#### Task brief
Collect the lines of the entries where "clear" shows up.

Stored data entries
* * * *

(** ** Children of a struct node *)

(** C8, amended: for every struct node that [structNodeOf] builds,
    [NumChildren] is the length of [ChildNames], [ChildNames] is in
    ascending order of the resolved names, and, when the names are pairwise
    distinct, [ChildByName] applied to the name of a field returns the child
    built from that field. *)
Theorem structNode_children (t : reflect.Type_) (root : Node) :
  structNodeOf t = Ok root ->
  NumChildren root = Z.of_nat (List.length (ChildNames root)) /\
  Sorted string_le (ChildNames root) /\
  (NoDup (ChildNames root) -> lookup_is_identity t root).
Proof.
  intros H.
  destruct (structNodeOf_builtFrom _ H) as (fields & built & Hf & Hm & ->).
  simpl. split; [|split].
  - rewrite length_map. f_equal. now apply mapM_length in Hm.
  - eapply structFieldsOf_Sorted; eauto.
  - intros Hnodup fields' built' (Hf' & Hm' & Hroot) i f sf Hi Hsf.
    rewrite Hf in Hf'. inversion Hf'; subst fields'.
    rewrite Hm in Hm'. inversion Hm'; subst built'.
    simpl.
    rewrite (@indexOf_nth (map reflect.Name fields) i (reflect.Name f)).
    + unfold ChildByIndex.
      assert (Hat : at_index built (Z.of_nat i) = Ok sf).
      { apply at_index_Ok. rewrite Nat2Z.id. split; auto.
        assert (i < List.length built)%nat by (apply nth_error_Some; congruence).
        lia. }
      now rewrite Hat.
    + eapply structFieldsOf_Sorted; eauto.
    + exact Hnodup.
    + now rewrite nth_error_map, Hi.
Qed.

Lemma structNode_children_witness :
  exists root,
    structNodeOf scenario_type = Ok root /\
    (NumChildren root = Z.of_nat (List.length (ChildNames root)) /\
     Sorted string_le (ChildNames root) /\
     (NoDup (ChildNames root) -> lookup_is_identity scenario_type root)).
Proof.
  eexists. split.
  - vm_compute. reflexivity.
  - apply structNode_children. vm_compute. reflexivity.
Defined.

(** C8 as stated fails on a struct with two fields of one resolved name:
    the name leads to the first of them only. *)
Lemma lookup_not_identity_on_duplicates :
  ~ (forall t root, structNodeOf t = Ok root -> lookup_is_identity t root).
Proof.
  intros H.
  destruct (structNodeOf duplicate_type) as [root| |] eqn:E;
    [|vm_compute in E; discriminate ..].
  pose proof (H _ _ E) as Hid.
  destruct (structNodeOf_builtFrom _ E) as (fields & built & Hb).
  specialize (Hid fields built Hb).
  destruct Hb as (Hf & Hm & Hr).
  vm_compute in Hf. inversion Hf; subst fields. clear Hf.
  vm_compute in Hm. inversion Hm; subst built. clear Hm.
  subst root.
  specialize (Hid 1%nat _ _ eq_refl eq_refl).
  vm_compute in Hid. discriminate.
Qed.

* * * *

#### The answer
  vm_compute in Hf. inversion Hf; subst fields. clear Hf.
  vm_compute in Hm. inversion Hm; subst built. clear Hm.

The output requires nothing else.